Caroline Abrahams, charity director at Age UK, said the mounting pressure on NHS hospitals and a beds crisis meant people were being sent home despite having inadequate help.
It comes as figures from the charity reveal the extent of so-called "bed blocking" - where patients who are medically fit to be discharged are stuck in hospital beds, often because of a lack of social care support in the community.
Age UK said almost three million (2,998,273) hospital bed days have been lost between June 2010 and January 2016 in England owing to such delayed discharges.
Callers to the Age UK helpline have revealed fears over loved ones being forced home from hospital.
Ms Abrahams said: "Hospitals are under huge pressure but it is unacceptable for any hospital ever to usher an older person out without the home support they need being properly in place.

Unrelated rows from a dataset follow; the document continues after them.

(* ===== verification/Program.v ===== *)
(** * The whole program ([main] of [src/src/main.rs])

    What [main] does before its loop, and what comes of it: the unit files of
    the configuration directories are announced, requested, read, and loaded by
    the first rescan, while all threads run. *)

From S2P Require Import Prelude Str Path Unit Foreign Config Events Broadcaster Env Samples Descriptions.
From S2P Require Import Interface Trigger Logger Jig Test Scenario ScenarioProps ScenarioTheorems Manager ManagerProps ManagerSafety ManagerTheorems.
From S2P Require Import ManagerFrames Reload Library LibraryProps LibraryLoads LibraryTheorems LibraryCurrent LibraryFiles.
From S2P Require Import Quiesce QuiesceProps Loader Terminal Main Quiet.

(** ** Starting *)

(** What the command line says, as [clap] parses it. *)
Record Args := mkArgs {
  ar_config_dirs : list string;
  ar_plain : bool;
  ar_quiet : bool;
  ar_debug_log : option string;
  ar_keyboard : bool;
}.

Definition output_type (args : Args) : option TerminalOutputType :=
  if ar_plain args then Some Plain else if ar_quiet args then Some NoOutput else None.

(** What the handler of the interrupt signal broadcasts. *)
Definition ctrl_c_event : UnitEvent := Event.Shutdown.

(** What the system says: [Watcher::new], [ctrlc::set_handler], [read_dir],
    [Watcher::watch] and [File::create]. *)
Class Disk := {
  watcher_new : result ForeignError unit;
  set_handler : result ForeignError unit;
  read_dir : string -> result ForeignError (list (result ForeignError string));
  watch_dir : string -> result ForeignError unit;
  create_file : string -> result ForeignError unit;
}.

Section program.
Context `{Libraries} `{DependyLib} `{Env} `{DebugLog} `{Disk}.
Context (depth program_lines : nat).

(** [UnitWatcher::new], but for the thread it starts. *)
Definition unit_watcher_new : outcome unit :=
  match watcher_new with Ok _ => Done tt | Err e => Panic "Unable to create file watcher" end.

(** The handler of the interrupt signal is installed. *)
Definition install_handler : outcome unit :=
  match set_handler with Ok _ => Done tt | Err e => Panic "Error setting Ctrl-C handler" end.

(** The events of the loop over the configuration directories. *)
Fixpoint add_config_dirs (dirs : list string) : outcome (list UnitEvent) :=
  match dirs with
  | [] => Done []
  | config_dir :: dirs =>
    let '(evts, r) := add_path (read_dir config_dir) (watch_dir config_dir) in
    r ← r;
    match r with
    | Ok _ => rest ← add_config_dirs dirs; Done (evts ++ rest)
    | Err e => Panic ("Unable to add config directory " +:+ config_dir)
    end
  end.

Definition open_debug_log (o : option string) : outcome bool :=
  match o with
  | None => Done false
  | Some path => match create_file path with Ok _ => Done true | Err e => Panic "Couldn't create logfile" end
  end.

(** The main thread, the terminal's thread with its subscription, and whether
    the keyboard's thread runs. *)
Record Program := mkProgram {
  pg_main : Main;
  pg_terminal : Terminal;
  pg_terminal_chan : nat;
  pg_keyboard : bool;
}.

(** The broadcasts of the main thread with those of other threads in between:
    [others i] come before the main thread's broadcast number [i], or after its
    last one. *)
Fixpoint interleave (others : nat -> list UnitEvent) (i : nat) (own : list UnitEvent) : list UnitEvent :=
  match own with
  | [] => others i
  | e :: own => others i ++ e :: interleave others (S i) own
  end.

(** [main] up to its loop, while the handler of signals, the watcher's thread and
    the keyboard's may broadcast too: [early] comes before the terminal
    subscribes, [others] with the broadcasts of the main thread.  [now] is the
    clock of the timer, [time] that of the log entry. *)
Definition start_up (args : Args) (early : list UnitEvent) (others : nat -> list UnitEvent)
    (io : IO) (now : Z) (time : option (Z * Z)) (is_term : bool) : outcome Program :=
  let m := main_new io now bus_new in
  _ ← unit_watcher_new;
  _ ← install_handler;
  let '(terminal_chan, b) := subscribe (broadcast_all early (mn_bus m)) in
  evts ← add_config_dirs (ar_config_dirs args);
  let b := bus_log time "main" "Exclave initializing" (broadcast_all (interleave others 0 evts) b) in
  debug ← open_debug_log (ar_debug_log args);
  let b := broadcast_all (others (S (length evts))) b in
  Done (mkProgram (m <| mn_bus := b |> <| mn_debug := debug |>)
          (terminal_new (output_type args) is_term) terminal_chan (ar_keyboard args)).

(** ** What is announced *)

(** The files that a directory lists, up to the first that can not be read. *)
Definition listed (dir : string) : list string :=
  match read_dir dir with Ok entries => readable_entries entries | Err _ => [] end.

Definition dir_ok (dir : string) : Prop :=
  (exists entries, read_dir dir = Ok entries /\ Forall (fun r => is_ok r = true) entries) /\ is_ok (watch_dir dir) = true.

Lemma add_entries_ok entries : is_ok (add_entries entries).2 = true <-> Forall (fun r => is_ok r = true) entries.
Proof.
  induction entries as [|[path|e] entries IH]; simpl; [done| |].
  - destruct (add_entries entries) as [evts r]. rewrite Forall_cons. simpl in *. tauto.
  - split; [done|]. by intros [? _]%Forall_cons.
Qed.

Lemma add_path_ok dir : dir_ok dir <-> (add_path (read_dir dir) (watch_dir dir)).2 = Done (Ok tt).
Proof.
  unfold dir_ok, add_path. destruct (read_dir dir) as [entries|e]; [|split; [by intros [(? & ? & _) _]|done]].
  pose proof (add_entries_ok entries) as Hok. destruct (add_entries entries) as [evts [[]|e]]; simpl in *.
  - destruct (watch_dir dir) as [[]|e]; simpl; split; try done.
    + intros _. split; [exists entries; split; [done|tauto]|done].
    + by intros [_ ?].
  - split; [|done]. intros [(? & [= <-] & Hall) _]. by apply Hok in Hall.
Qed.

(** ... and the events for them. *)
Definition announced_files (dirs : list string) : list UnitEvent :=
  (dirs ≫= listed) ≫= fun path => status_events (new_added path).

Lemma add_entries_events entries :
  (add_entries entries).1 = readable_entries entries ≫= fun path => status_events (new_added path).
Proof.
  induction entries as [|[path|e] entries IH]; simpl; [done| |done].
  destruct (add_entries entries) as [evts r]. simpl in *. by rewrite IH.
Qed.

Lemma add_config_dirs_Done dirs evts : add_config_dirs dirs = Done evts ->
  Forall dir_ok dirs /\ evts = announced_files dirs.
Proof.
  revert evts. induction dirs as [|dir dirs IH]; intros evts; simpl; [by intros [= <-]|].
  pose proof (add_path_ok dir) as Hok.
  assert ((add_path (read_dir dir) (watch_dir dir)).1 = listed dir ≫= fun path => status_events (new_added path)) as Hevts.
  { unfold listed. destruct (read_dir dir) as [entries|e]; simpl; [|done]. rewrite <- add_entries_events.
    destruct (add_entries entries) as [evts1 []]; [by destruct (watch_dir dir)|done]. }
  destruct (add_path _ _) as [evts1 [[[]|e]|msg|]]; simpl in *; [|done..].
  destruct (add_config_dirs dirs) as [rest|msg|]; simpl; [|done..]. intros [= <-].
  destruct (IH rest eq_refl) as [Hdirs Hrest]. split; [constructor; [by apply Hok|done]|].
  rewrite Hrest, Hevts. unfold announced_files. simpl. symmetry. apply bind_app.
Qed.

(** They lead to one request each. *)
Lemma announced_requests dirs :
  requests (announced_files dirs) = (dirs ≫= listed) ≫= request_for UnitStatus.LoadStarted.
Proof.
  unfold announced_files. induction (dirs ≫= listed) as [|path paths IH]; [done|].
  rewrite !bind_cons, requests_app, IH. f_equal. by apply requests_status.
Qed.

Lemma add_config_dirs_ok dirs : Forall dir_ok dirs -> exists evts, add_config_dirs dirs = Done evts.
Proof.
  induction 1 as [|dir dirs Hdir _ [evts IH]]; [by eexists|]. simpl. apply add_path_ok in Hdir.
  destruct (add_path _ _) as [evts1 r]. simpl in Hdir. subst r. simpl. rewrite IH. by eexists.
Qed.

(** ** Runs *)

(** A run of the loop: the messages it handled, each with what the files held,
    and the events that were broadcast. *)
Inductive main_run m : list (Files * UnitEvent) -> list UnitEvent -> Main -> Prop :=
  | main_run_nil : main_run m [] [] m
  | main_run_snoc (files : Files) es bs m1 o evts m2 : main_run m es bs m1 ->
      main_step depth program_lines m1 o evts m2 ->
      (forall msg, o = Some msg -> message_ok program_lines (mn_library m1) msg) ->
      main_run m (es ++ (pair files <$> option_list o)) (bs ++ evts) m2.

Lemma main_run_reachable m es bs m' : main_reachable depth program_lines m -> main_run m es bs m' ->
  main_reachable depth program_lines m'.
Proof. intros Hr. induction 1; [done|]. by eapply main_next. Qed.

(** The library sees the messages, and nothing else changes it. *)
Lemma main_step_library `{Files} m o evts m' : main_step depth program_lines m o evts m' ->
  match o with
  | Some msg => library_process_message depth program_lines msg (mn_library m) = Done (tt, mn_library m')
  | None => mn_library m' = mn_library m
  end.
Proof.
  destruct 1 as [msg m1 m' _ Hrecv Hhandle|e es _|c cs _|c|e|t _]; try done.
  - apply recv_Some in Hrecv as (b & _ & ->). by apply handle_message_Done in Hhandle as (l' & Hrun & <- & _).
  - exact (proj1 (put_all_same _ (m <| mn_timer := t |>))).
Qed.

Lemma main_run_library m es bs m' : main_run m es bs m' ->
  lib_run depth program_lines (mn_library m) es (mn_library m').
Proof.
  induction 1 as [|files es bs m1 o evts m2 _ IH Hstep Hok]; [constructor|].
  apply main_step_library in Hstep. destruct o as [msg|]; simpl.
  - eapply lib_run_snoc; [exact IH|by apply Hok|exact Hstep].
  - by rewrite app_nil_r, Hstep.
Qed.

(** ** Nothing is lost on the way *)

Lemma inbox_step `{Files} m o evts m' : main_step depth program_lines m o evts m' -> Event.Shutdown ∉ evts ->
  subscribed m -> subscribed m' /\ option_list o ++ inbox m' = inbox m ++ evts.
Proof.
  assert (forall e m0, Event.Shutdown ∉ [e] -> subscribed m0 ->
    subscribed (put_on_bus e m0) /\ inbox (put_on_bus e m0) = inbox m0 ++ [e]) as Hput.
  { intros e m0 He Hs. apply not_elem_of_cons in He as [He _]. by apply broadcast_listens. }
  destruct 1 as [msg m1 m' _ Hrecv Hhandle|e es _|c cs _|c|e|t _]; intros Hns Hs; cbn [option_list app].
  - apply recv_Some in Hrecv as (b & Hb & ->).
    apply handle_message_Done in Hhandle as (l' & _ & _ & Hbus & Hchan & _). simpl in Hbus, Hchan.
    pose proof (chan_recv_open _ _ _ _ (mn_chan m) Hb) as Hopen. apply chan_recv_Some in Hb as (Hq & Hse & Hw).
    destruct Hs as (Hwf & Hin & Ho). unfold subscribed, inbox, listens. rewrite Hbus, Hchan, Hse, Hopen, app_nil_r, Hq.
    split_and!; [by apply Hw|done|done|done].
  - exact (Hput e (m <| mn_pending := es |>) Hns Hs).
  - exact (Hput _ (m <| mn_control := cs |>) Hns Hs).
  - by rewrite app_nil_r.
  - by apply Hput.
  - unfold subscribed, inbox. set (fired := newly_fired _ _) in *.
    destruct (put_all_same fired (m <| mn_timer := t |>)) as (_ & _ & _ & -> & _).
    destruct (put_all_bus fired (m <| mn_timer := t |>)) as [-> _]. by apply broadcast_all_listens.
Qed.

Lemma main_run_inbox m es bs m' : main_run m es bs m' -> Event.Shutdown ∉ bs -> subscribed m ->
  subscribed m' /\ es.*2 ++ inbox m' = inbox m ++ bs.
Proof.
  induction 1 as [|files es bs m1 o evts m2 _ IH Hstep _]; intros Hns Hs; [by rewrite app_nil_r|].
  apply not_elem_of_app in Hns as [Hns1 Hns2]. destruct (IH Hns1 Hs) as [Hs1 Hq].
  destruct (inbox_step _ _ _ _ Hstep Hns2 Hs1) as [Hs2 Hq2]. split; [done|].
  rewrite fmap_app, <- list_fmap_compose. replace ((snd ∘ pair files) <$> option_list o) with (option_list o) by (by destruct o).
  by rewrite <- app_assoc, Hq2, !app_assoc, Hq.
Qed.

(** The requests for what was handled are broadcast, in order. *)
Lemma pending_step `{Files} m o evts m' xs bs : main_step depth program_lines m o evts m' ->
  xs `sublist_of` bs ++ mn_pending m -> xs ++ requests (option_list o) `sublist_of` (bs ++ evts) ++ mn_pending m'.
Proof.
  assert (forall evts l, xs `sublist_of` bs ++ l -> xs ++ [] `sublist_of` (bs ++ evts) ++ l) as Hmore.
  { intros evts0 l Hxs. rewrite app_nil_r, <- app_assoc. etransitivity; [exact Hxs|].
    apply sublist_app; [done|]. by apply sublist_inserts_l. }
  destruct 1 as [msg m1 m' Hp Hrecv Hhandle|e es Hp|c cs _|c|e|t _]; intros Hxs; cbn [option_list].
  - rewrite Hp, app_nil_r in Hxs. apply handle_message_pending in Hhandle as [l ->]. unfold requests. simpl.
    rewrite !app_nil_r. apply sublist_app; [done|]. by apply sublist_inserts_r.
  - rewrite Hp in Hxs. rewrite app_nil_r, <- app_assoc. exact Hxs.
  - by apply Hmore.
  - by apply Hmore.
  - by apply Hmore.
  - destruct (put_all_bus (newly_fired (mn_timer m) t) (m <| mn_timer := t |>)) as [_ ->]. by apply Hmore.
Qed.

Lemma main_run_requests m es bs m' : main_run m es bs m' -> mn_pending m = [] ->
  requests es.*2 `sublist_of` bs ++ mn_pending m'.
Proof.
  intros Hrun Hp. induction Hrun as [|files es bs m1 o evts m2 _ IH Hstep _]; [by rewrite Hp|].
  rewrite fmap_app, <- list_fmap_compose, requests_app.
  replace ((snd ∘ pair files) <$> option_list o) with (option_list o) by (by destruct o).
  by eapply pending_step.
Qed.

(** ** The start *)

Definition is_status (e : UnitEvent) : Prop := match e with Event.Status _ => True | _ => False end.

Lemma announced_status dirs : Forall is_status (announced_files dirs).
Proof.
  assert (forall o, Forall is_status (status_events o)) as Hall by (intros [u|]; repeat constructor).
  apply Forall_bind, Forall_true. intros path. apply Hall.
Qed.

Lemma status_no_shutdown evts : Forall is_status evts -> Event.Shutdown ∉ evts.
Proof. intros Hall Hin. rewrite Forall_forall in Hall. by apply Hall in Hin. Qed.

"The solution to the problem of delayed discharge is emphatically never to 'shunt' an older person off the premises with insufficient regard to their need for care and support, but sadly it seems the pressure on hospitals is now such that sometimes this is happening."

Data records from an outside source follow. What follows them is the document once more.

Lemma download_failure_reported_witness :
  let fail := [EvReadManifest; EvFind "acme/mycli" "1.2.3"; EvDownload (demo_url "darwin");
               EvSetFailed "Unexpected HTTP response: 404"] in
  ("mycli" :: [] = "mycli" :: [] -> invokeWith prepare_release_args offline_world empty_st =
                                     with_trace empty_st fail) /\
  ("mycli" = "mycli" -> run "prepare" offline_world empty_st = with_trace empty_st fail).
Proof.
  exact (download_failure_reported prepare_release_args "prepare" offline_world empty_st
           demo_manifest "mycli" [] "Unexpected HTTP response: 404" eq_refl eq_refl eq_refl eq_refl).
Defined.

(** A failed extraction is reported with its message: nothing is
    registered, nothing is spawned and the cache is left as it was. *)
Theorem extraction_failure_reported getArgs cmd w s toml name rest dl m :
  let platform := w_platform w in
  let g := github_org_and_name (pkg_repository toml) in
  let v := pkg_version toml in
  let fail := [EvReadManifest; EvFind g v; EvDownload (release_url g v name platform);
               EvExtract dl (w_runner_temp w); EvSetFailed m] in
  is_supported platform = true ->
  w_manifest w = inl toml ->
  st_cache s !! (g, v) = None ->
  w_download w (release_url g v name platform) = inl dl ->
  w_extract w dl (w_runner_temp w) = inr m ->
  (bin_names toml = name :: rest -> invokeWith getArgs w s = with_trace s fail) /\
  (pkg_name toml = name -> run cmd w s = with_trace s fail).
Proof.
  intros platform g v fail Hp Hm Hc Hd He. subst platform g v fail. split.
  - intros Hb. m_unfold. rewrite Hp, Hm, Hb. cbn. rewrite Hc. cbn. rewrite Hd. cbn.
    rewrite He. cbn. by rewrite <-!app_assoc.
  - intros <-. m_unfold. rewrite Hp, Hm. cbn. rewrite Hc. cbn. rewrite Hd. cbn.
    rewrite He. cbn. by rewrite <-!app_assoc.
Qed.

Lemma extraction_failure_reported_witness :
  let fail := [EvReadManifest; EvFind "acme/mycli" "1.2.3"; EvDownload (demo_url "linux");
               EvExtract "/tmp/runner/download" "/tmp/runner";
               EvSetFailed "The process '/usr/bin/tar' failed with exit code 2"] in
  ("mycli" :: [] = "mycli" :: [] -> invokeWith prepare_release_args corrupt_archive_world empty_st =
                                     with_trace empty_st fail) /\
  ("mycli" = "mycli" -> run "prepare" corrupt_archive_world empty_st = with_trace empty_st fail).
Proof.
  exact (extraction_failure_reported prepare_release_args "prepare" corrupt_archive_world empty_st
           demo_manifest "mycli" [] "/tmp/runner/download"
           "The process '/usr/bin/tar' failed with exit code 2"
           eq_refl eq_refl eq_refl eq_refl eq_refl).
Defined.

In one case highlighted by the charity in its new report, an 85-year-old woman's husband was told she was ready for discharge from hospital despite the fact she had lost her mobility.
"Nobody has assessed what she will need to help her recover at home, whether she can regain her mobility or what adaptations are available to help them manage," the study said.
In another case, a woman was refused the phone number of somebody to speak to over her fears about how she would look after her 97-year-old husband.
Age UK said major drivers for why people are unable to get home are a lack of information and general confusion about what support is available and who is responsible for paying for it.
There is also a "marked shortage" of good services to help older people recover and "sometimes downright buck-passing between different parts of the NHS and between health and social services", it said.
Figures from the charity suggest there has been a 28.4% increase in the number of hospital days lost due to a lack of social care provision over the last two years.
Professor David Oliver, president of the British Geriatrics Society, said the problem was historical but added: "Gimmicks like the better care fund or social care precept have not even papered over the cracks, leaving hundreds of thousands of older people and their carers short of support with predictable results including record numbers in A&E departments when little alternative support is available, and delayed transfers of care leaving older people marooned in hospital beds which hospitals cannot then free.
"Unless the cuts in social care funding are reversed, both social care and NHS services face Armageddon."
The report comes as a separate study from the GMB union found delays in providing residential and nursing home placements cause 23.8% of the total number of days lost to bed blocking.
Justin Bowden, GMB's national officer, said "Bed blocking is choking the NHS. The economic irrationality of failing to fund social care properly is as plain as the nose on George Osborne's face."